After you are able to identify your automatic thinking, you can go a deeper level and discover which of your beliefs are generating your automatic thoughts. “In the final analysis, your underlying beliefs are your biggest barrier to becoming more independent. The main reason you want to identify and correct your distorted beliefs is because they hinder your acceptance of reality.

You need rules to make order out of life and to survive. Your beliefs give meaning and consistency to your life. They allow you to set and reach goals and give you standards by which you can evaluate your experiences. Without them life would be chaotic. However, you need useful rules that are in line with reality. They need to be flexible enough to adapt to a changing world.

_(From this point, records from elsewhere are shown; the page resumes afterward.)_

(* ===== verification/Hash.v ===== *)
(** * Digests: what the sources use of [hashlib] and [hmac]

    SHA-256 and SHA-1 (FIPS 180-4) on lists of octets, HMAC-SHA256 (RFC 2104),
    hexadecimal digests, and UTF-8 encoding of Latin-1 strings.  The round
    constants are computed from their definition (fractional parts of square
    and cube roots of the first primes) instead of being listed. *)

From Stdlib Require Import ZArith Lia Ascii String.
From stdpp Require Import base tactics option list strings numbers.
From S2P Require Import Prelude PyStr IpAddress.

Open Scope Z_scope.

(** ** Octets and words *)

Definition mask32 : Z := 2 ^ 32 - 1.
Definition w32 (x : Z) : Z := Z.land x mask32.
Definition rotr (n x : Z) : Z := Z.lor (Z.shiftr x n) (w32 (Z.shiftl x (32 - n))).
Definition rotl (n x : Z) : Z := rotr (32 - n) x.

(** Big-endian octets of a word, and back. *)
Definition be32 (x : Z) : list Z :=
  [Z.land (Z.shiftr x 24) 255; Z.land (Z.shiftr x 16) 255; Z.land (Z.shiftr x 8) 255; Z.land x 255].
Definition be64 (x : Z) : list Z := be32 (w32 (Z.shiftr x 32)) ++ be32 (w32 x).

Fixpoint words (bs : list Z) : list Z :=
  match bs with
  | a :: b :: c :: d :: bs => (((a * 256 + b) * 256 + c) * 256 + d) :: words bs
  | _ => []
  end.

(** [str.encode()]: UTF-8 of code points below 256. *)
Fixpoint encode (s : string) : list Z :=
  match s with
  | EmptyString => []
  | String c s =>
      let z := code c in
      (if z <? 128 then [z] else [Z.lor 192 (Z.shiftr z 6); Z.lor 128 (Z.land z 63)]) ++ encode s
  end.

(** ** Constants *)

Definition is_prime (n : nat) : bool :=
  (1 <? n)%nat && forallb (λ d, negb (n mod d =? 0)%nat) (seq 2 (n - 2)).
Definition primes : list Z := map Z.of_nat (List.filter is_prime (seq 2 310)).

Definition cbrt (n : Z) : Z :=
  fold_left (λ r b, let r' := r + 2 ^ b in if r' * r' * r' <=? n then r' else r)
    (map Z.of_nat (rev (seq 0 36))) 0.

Definition K256 : list Z := Eval vm_compute in map (λ p, w32 (cbrt (p * 2 ^ 96))) primes.
Definition H256 : list Z := Eval vm_compute in map (λ p, w32 (Z.sqrt (p * 2 ^ 64))) (take 8 primes).

(** ** Padding: a one bit, zeros, and the bit length, to blocks of 64 octets *)

Definition pad (m : list Z) : list Z :=
  let n := length m in
  let zeros := Nat.modulo (119 - Nat.modulo n 64) 64 in
  m ++ [128] ++ replicate zeros 0 ++ be64 (8 * Z.of_nat n).

Fixpoint blocks (fuel : nat) (ws : list Z) : list (list Z) :=
  match fuel, ws with
  | S fuel, _ :: _ => take 16 ws :: blocks fuel (drop 16 ws)
  | _, _ => []
  end.

(** ** SHA-256 *)

Definition ch (x y z : Z) : Z := Z.lxor (Z.land x y) (Z.land (Z.lxor x mask32) z).
Definition maj (x y z : Z) : Z := Z.lxor (Z.lxor (Z.land x y) (Z.land x z)) (Z.land y z).
Definition bsig0 (x : Z) : Z := Z.lxor (Z.lxor (rotr 2 x) (rotr 13 x)) (rotr 22 x).
Definition bsig1 (x : Z) : Z := Z.lxor (Z.lxor (rotr 6 x) (rotr 11 x)) (rotr 25 x).
Definition ssig0 (x : Z) : Z := Z.lxor (Z.lxor (rotr 7 x) (rotr 18 x)) (Z.shiftr x 3).
Definition ssig1 (x : Z) : Z := Z.lxor (Z.lxor (rotr 17 x) (rotr 19 x)) (Z.shiftr x 10).

(** The schedule, most recent word first. *)
Fixpoint schedule256 (n : nat) (ws : list Z) : list Z :=
  match n with
  | O => ws
  | S n => schedule256 n
      (w32 (ssig1 (nth 1 ws 0) + nth 6 ws 0 + ssig0 (nth 14 ws 0) + nth 15 ws 0) :: ws)
  end.

Definition round256 (st : list Z) (kw : Z * Z) : list Z :=
  match st with
  | [a; b; c; d; e; f; g; h] =>
      let t1 := h + bsig1 e + ch e f g + kw.1 + kw.2 in
      let t2 := bsig0 a + maj a b c in
      [w32 (t1 + t2); a; b; c; w32 (d + t1); e; f; g]
  | _ => st
  end.

Definition compress256 (st : list Z) (block : list Z) : list Z :=
  let ws := rev (schedule256 48 (rev block)) in
  zip_with (λ x y, w32 (x + y)) st (fold_left round256 (zip K256 ws) st).

Definition sha256 (m : list Z) : list Z :=
  let ws := words (pad m) in
  flat_map be32 (fold_left compress256 (blocks (length ws) ws) H256).

(** ** SHA-1 *)

Definition H1 : list Z := [0x67452301; 0xEFCDAB89; 0x98BADCFE; 0x10325476; 0xC3D2E1F0].

Fixpoint schedule1 (n : nat) (ws : list Z) : list Z :=
  match n with
  | O => ws
  | S n => schedule1 n
      (rotl 1 (Z.lxor (Z.lxor (nth 2 ws 0) (nth 7 ws 0)) (Z.lxor (nth 13 ws 0) (nth 15 ws 0))) :: ws)
  end.

Definition round1 (st : list Z) (tw : Z * Z) : list Z :=
  match st with
  | [a; b; c; d; e] =>
      let t := tw.1 in
      let '(f, k) :=
        if t <? 20 then (ch b c d, Z.sqrt (2 * 2 ^ 60))
        else if t <? 40 then (Z.lxor (Z.lxor b c) d, Z.sqrt (3 * 2 ^ 60))
        else if t <? 60 then (maj b c d, Z.sqrt (5 * 2 ^ 60))
        else (Z.lxor (Z.lxor b c) d, Z.sqrt (10 * 2 ^ 60)) in
      [w32 (rotl 5 a + f + e + k + tw.2); a; rotl 30 b; c; d]
  | _ => st
  end.

Definition compress1 (st : list Z) (block : list Z) : list Z :=
  let ws := rev (schedule1 64 (rev block)) in
  zip_with (λ x y, w32 (x + y)) st
    (fold_left round1 (zip (map Z.of_nat (seq 0 80)) ws) st).

Definition sha1 (m : list Z) : list Z :=
  let ws := words (pad m) in
  flat_map be32 (fold_left compress1 (blocks (length ws) ws) H1).

(** ** HMAC and hexadecimal *)

Definition hmac_sha256 (key m : list Z) : list Z :=
  let key := if (64 <? length key)%nat then sha256 key else key in
  let key := key ++ replicate (64 - length key) 0 in
  sha256 (map (Z.lxor 92) key ++ sha256 (map (Z.lxor 54) key ++ m)).

(** [bytes.hex()] / [hexdigest()]. *)
Fixpoint hexdigest (bs : list Z) : string :=
  match bs with
  | [] => EmptyString
  | b :: bs => String (hex_char (Z.shiftr b 4)) (String (hex_char (Z.land b 15)) (hexdigest bs))
  end.

(** ** Published test vectors *)

Example sha256_abc : hexdigest (sha256 (encode "abc")) =
  "ba7816bf8f01cfea414140de5dae2223b00361a396177a9cb410ff61f20015ad".
Proof. vm_compute. reflexivity. Qed.

Example sha256_two_blocks :
  hexdigest (sha256 (encode "abcdbcdecdefdefgefghfghighijhijkijkljklmklmnlmnomnopnopq")) =
  "248d6a61d20638b8e5c026930c3e6039a33ce45964ff2167f6ecedd419db06c1".
Proof. vm_compute. reflexivity. Qed.

Example sha1_abc : hexdigest (sha1 (encode "abc")) = "a9993e364706816aba3e25717850c26c9cd0d89d".
Proof. vm_compute. reflexivity. Qed.

Example hmac_rfc4231_2 :
  hexdigest (hmac_sha256 (encode "Jefe") (encode "what do ya want for nothing?")) =
  "5bdcc146bf60754e6a042426089575c75a003f089d2739839dec58b964ec3843".
Proof. vm_compute. reflexivity. Qed.

(** ** Shape of digests *)

Lemma round256_length st kw : length st = 8%nat → length (round256 st kw) = 8%nat.
Proof. intros H. do 9 (destruct st as [|? st]; [done|]). done. Qed.

Lemma fold_left_length {A B} (f : list A → B → list A) n bs st :
  (∀ st b, length st = n → length (f st b) = n) → length st = n →
  length (fold_left f bs st) = n.
Proof. intros Hf. revert st. induction bs as [|b bs IH]; simpl; auto. Qed.

Lemma compress256_length st b : length st = 8%nat → length (compress256 st b) = 8%nat.
Proof.
  intros H. unfold compress256. rewrite length_zip_with, H.
  rewrite (fold_left_length _ 8); [done|apply round256_length|done].
Qed.

Lemma flat_map_be32_length ws : length (flat_map be32 ws) = (4 * length ws)%nat.
Proof. induction ws as [|w ws IH]; simpl in *; lia. Qed.

Lemma sha256_length m : length (sha256 m) = 32%nat.
Proof.
  unfold sha256. rewrite flat_map_be32_length, (fold_left_length _ 8); [done| |done].
  apply compress256_length.
Qed.

Definition octet (b : Z) : Prop := 0 <= b < 256.

Lemma land_255_octet x : octet (Z.land x 255).
Proof.
  unfold octet. change 255 with (Z.ones 8). rewrite Z.land_ones by lia.
  apply Z.mod_pos_bound. lia.
Qed.

Lemma be32_octets ws : Forall octet (flat_map be32 ws).
Proof. induction ws as [|w ws IH]; simpl; repeat constructor; try apply land_255_octet; done. Qed.

Lemma sha256_octets m : Forall octet (sha256 m).
Proof. apply be32_octets. Qed.

Lemma hmac_octets k m : Forall octet (hmac_sha256 k m).
Proof. apply be32_octets. Qed.

Lemma hex_char_is_hex d : 0 <= d < 16 → is_hex (hex_char d) = true.
Proof.
  intros Hd.
  assert (Hall : forallb (λ n, is_hex (hex_char (Z.of_nat n))) (seq 0 16) = true)
    by (vm_compute; reflexivity).
  rewrite forallb_forall in Hall. specialize (Hall (Z.to_nat d)).
  rewrite Z2Nat.id in Hall by lia. apply Hall, in_seq. lia.
Qed.

Lemma hexdigest_hex bs : Forall octet bs → str_forall is_hex (hexdigest bs) = true.
Proof.
  induction 1 as [|b bs Hb _ IH]; simpl; [done|]. unfold octet in Hb.
  rewrite !hex_char_is_hex, IH; [done| |].
  - change 15 with (Z.ones 4). rewrite Z.land_ones by lia. apply Z.mod_pos_bound. lia.
  - rewrite Z.shiftr_div_pow2 by lia. split; [apply Z.div_pos; lia|apply Z.div_lt_upper_bound; lia].
Qed.

Lemma hexdigest_length bs : String.length (hexdigest bs) = (2 * length bs)%nat.
Proof. induction bs as [|b bs IH]; simpl; [done|]. rewrite IH. lia. Qed.

Lemma hexdigest_no_char c bs : is_hex c = false → Forall octet bs → char_in c (hexdigest bs) = false.
Proof. intros Hc Hb. by apply (str_forall_not_char is_hex), hexdigest_hex. Qed.

#[global] Opaque sha256 sha1.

Given the importance of beliefs, it is surprising how few people know what their basic beliefs are. The more emotionally dependent you are, the less you know about yourself. Eric Hoffer observed, “To become different from what we are, we must have some awareness of what we are. Yet it is remarkable that the very people who are most dissatisfied and crave most for a new identity have least self-awareness.” When you are dependent and dissatisfied, you turn away from yourself before really knowing who you are.

As a child, you developed many beliefs and rules about life, most of them unwittingly adopted from others. You took them on before you had the ability to think them out logically. As you grew older and had more experience, you added new beliefs and discarded and modified old ones. We never completely get rid of our immature beliefs; we just layer them over with more mature ones.  

The beliefs that cause you to be emotionally dependent are leftovers from your childhood. They are ones that had never been fully thought out when you adopted them. Many of your beliefs and rules come from parents and other authority figures. Eric Berne says the whole process of becoming more independent “consists of obtaining a friendly divorce from one’s parents (and other parental influences) so that they may be agreeably visited on occasion, but are no longer dominant.”

 Beliefs that are more flexible and based on common sense are often helpful. For example, common sense tells us that while it is good to have people like us, we cannot expect everyone to like us. However, beliefs that are rigid, excessive, absolute and based on private sense (as opposed to common sense) are self-defeating.

Where you are the most dependent is where your beliefs are the strongest. People believe the most in what they know least about. You can tell an expert by his degree of skepticism and an uninformed person by his degree of certainty. The more certain you are about the more likely you are to be wrong. Rigid beliefs can only frame a small part of reality. They exclude more than they include. Dogmatism of any kind limits your vision and stops you from moving ahead.